Teenagers are more likely to suffer from asthma in the clean air of rural Britain than they are in the polluted inner cities. Jeremy Laurance, Health Editor, examines a study which suggests the disease cannot be blamed on climate, diet or air quality.

Britain has one of the highest levels of asthma in the world, and it is now the most common chronic childhood disease. But although childhood asthma has risen sharply over the past few decades, scientists remain baffled about the cause. The mystery will be deepened by the findings of a study of more than 27,000 schoolchildren from all parts of Britain which showed that one in three reported some form of wheezing. Levels were, unexpectedly, slightly higher in rural areas and in Scotland, suggesting that the most popular suspect, pollution, is not the cause.

The evenness of the geographical spread also suggests that climate and diet are unlikely to be factors. The study did find, however, that the disease is underdiagnosed and undertreated, with only 60 per cent of those reporting wheezing getting any treatment.

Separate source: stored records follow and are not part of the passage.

Lemma salsa20_simd B n :
  block16 B -> WRITE_X (SALSA20_wrapper (copies n) (READ_X B)) = salsa20 B n.
Proof.
  intros HB. unfold salsa20, SALSA20_wrapper. set (x := salsa20_simd_unshuffle B).
  assert (Hx : block16 x) by by apply unshuffle_block.
  assert (HBx : B = shuffled x).
  { unfold shuffled. rewrite <- shuffle_words by done. symmetry. by apply shuffle_unshuffle_r. }
  rewrite HBx. clearbody x. clear B HB HBx.
  assert (Hr : forall x, block16 x -> fold_left salsa_exec (copies n) (READ_X (shuffled x))
    = READ_X (shuffled (Nat.iter n Salsa.doubleround x))).
  { clear x Hx. induction n as [| n IH]; intros x Hx; [done |]. cbn [copies].
    rewrite fold_left_app, SIMD_2ROUNDS by apply Hx. rewrite IH by by apply doubleround_block.
    do 2 f_equal. by rewrite Nat.iter_swap. }
  rewrite Hr by done.
  assert (Hit : Nat.iter n salsa20_doubleround x = Nat.iter n Salsa.doubleround x).
  { clear -Hx. induction n as [| n IH]; [done |]. rewrite !Nat.iter_succ, IH.
    apply doubleround_scalar, iter_doubleround_block, Hx. }
  rewrite Hit, shuffle_words by auto using iter_doubleround_block.
  pose proof (iter_doubleround_block n x Hx) as [Hly _].
  destruct Hx as [Hlx _]. revert Hlx Hly. generalize (Nat.iter n Salsa.doubleround x).
  clear. intros y Hlx Hly. explode16 x. explode16 y. reflexivity.
Qed.

(** the SSE2 macros and the scalar routine give the same block, which is
    the Salsa20/2 or Salsa20/8 core of the unshuffled block, shuffled again. *)
Theorem salsa20_builds_agree B :
  block16 B ->
  WRITE_X (SALSA20_2 (READ_X B)) = salsa20 B 1 /\
  WRITE_X (SALSA20_8 (READ_X B)) = salsa20 B 4 /\
  forall n, salsa20 B n = salsa20_simd_shuffle (Salsa.core n (salsa20_simd_unshuffle B)).
Proof.
  intros HB. split; [| split]; [| | intros; by apply salsa20_scalar].
  - unfold SALSA20_2. rewrite <- (salsa20_simd B 1) by done. cbn [copies].
    by rewrite app_nil_r.
  - unfold SALSA20_8, SALSA20_8ROUNDS. rewrite <- (salsa20_simd B 4) by done. cbn [copies].
    by rewrite app_nil_r.
Qed.

Lemma salsa20_builds_agree_witness :
  let B := seqZ 5 16 in
  WRITE_X (SALSA20_2 (READ_X B)) = salsa20 B 1 /\
  WRITE_X (SALSA20_8 (READ_X B)) = salsa20 B 4 /\
  forall n, salsa20 B n = salsa20_simd_shuffle (Salsa.core n (salsa20_simd_unshuffle B)).
Proof. apply (salsa20_builds_agree (seqZ 5 16)). split; [done | by forall_words]. Defined.

Lemma salsa20_block B n : block16 B -> block16 (salsa20 B n).
Proof.
  intros HB. rewrite salsa20_scalar by done.
  apply shuffle_block, core_block. by apply unshuffle_block.
Qed.
(* ===== verification/Pwxform.v ===== *)
(** * pwxform and BlockMix in yespower: [xmrig/crypto/randomx/panthera/yespower-opt.c]

    The file includes itself to be compiled twice: pass 1 (yespower 0.5) and
    pass 2 (yespower 1.0) differ in the Salsa20 round count, in the S-box
    geometry and in whether pwxform writes to its S-boxes.  The S-boxes are
    one array of 32-bit words; [S0], [S1], [S2] are byte offsets into it, and
    an access outside the array is [None]. *)

From S2P Require Import Prelude Endian Salsa20.

(** ** The code: parameters *)

Inductive pass := Pass1 | Pass2.

Definition Swidth_0_5 : Z := 8.
Definition Swidth_1_0 : Z := 11.
Definition PWXsimple : Z := 2.
Definition PWXgather : Z := 4.
Definition Swidth_to_Sbytes1 (Swidth : Z) : Z := Z.shiftl 1 Swidth * PWXsimple * 8.
Definition Swidth_to_Smask (Swidth : Z) : Z := (Z.shiftl 1 Swidth - 1) * PWXsimple * 8.
Definition Smask_to_Smask2 (Smask : Z) : Z := Z.lor (Z.shiftl Smask 32) Smask.
Definition Swidth (p : pass) : Z := match p with Pass1 => Swidth_0_5 | Pass2 => Swidth_1_0 end.
Definition Smask2 (p : pass) : Z := Smask_to_Smask2 (Swidth_to_Smask (Swidth p)).
Definition SALSA20 (p : pass) (X : list Z) : list Z :=
  match p with Pass1 => salsa20 X 4 | Pass2 => salsa20 X 1 end.

Record pwxform_ctx_t := {
  S : list Z; S0 : Z; S1 : Z; S2 : Z; w : Z; Sbytes : Z
}.

(** ** The code: pwxform *)

(** [*(uint64_t * )(S + off)] of the word array. *)
Definition read64 (S : list Z) (off : Z) : option Z :=
  lo ← S !! Z.to_nat (off / 4); hi ← S !! Z.to_nat (off / 4 + 1);
  Some (Z.lor lo (Z.shiftl hi 32)).
Definition write64 (S : list Z) (off x : Z) : option (list Z) :=
  if bool_decide (0 <= off /\ off / 4 + 1 < Z.of_nat (length S)) then
    Some (<[Z.to_nat (off / 4 + 1) := Z.shiftr x 32]> (<[Z.to_nat (off / 4) := u32 x]> S))
  else None.

(** The state of the macros: the block [X.d], the S-boxes and the pointers. *)
Record pwx := { Xd : list Z; pctx : pwxform_ctx_t }.

Definition set_S (ctx : pwxform_ctx_t) (S : list Z) : pwxform_ctx_t :=
  {| S := S; S0 := ctx.(S0); S1 := ctx.(S1); S2 := ctx.(S2); w := ctx.(w);
     Sbytes := ctx.(Sbytes) |}.
Definition set_w (ctx : pwxform_ctx_t) (w : Z) : pwxform_ctx_t :=
  {| S := ctx.(S); S0 := ctx.(S0); S1 := ctx.(S1); S2 := ctx.(S2); w := w;
     Sbytes := ctx.(Sbytes) |}.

The researchers, from St George's Hospital Medical School, London, sent questionnaires to 93 large secondary schools across Britain, from the Shetland Islands to Cornwall.

All pupils aged 12-14 were asked to fill them in and 85 per cent were returned. Although one in three pupils said he or she had experienced wheezing in the last 12 months, only half had been diagnosed with asthma. Among those who reported frequent wheezing at night, only one third had been diagnosed with asthma.

Many pupils were not getting the treatment they needed, the researchers say in the British Medical Journal. They estimate that six to seven pupils at each large secondary school are suffering moderate to severe symptoms but are undiagnosed and untreated. Even among those who had been diagnosed, 4 per cent said they were suffering disruption to their lives, suggesting inadequate treatment.

The researchers say the lack of geographical variation in the numbers of children affected suggests that whatever is causing the disease is everywhere. "Furthermore it suggests that factors which do vary geographically in Great Britain - such as climate, diet and outdoor environment - are not the main determinants of prevalence."

Dr Balvinder Kaur, clinical lecturer in public health medicine at St George's, who led the research, said: "The most striking thing was that the prevalence was high. The second most striking thing was that it was high everywhere. I would have expected higher levels in the cities where there is outdoor air pollution, but they were actually higher in non-metropolitan areas. We know pollution triggers asthma attacks in people who have the disease but it does not seem to be a cause of the disease itself."

The level of asthma in France is half that in Britain and it varies widely around the world. The variation is partly attributed to differences in awareness and definition of wheezing but even after these are allowed for, researchers believe real differences remain which could be linked with diet, climate or other factors.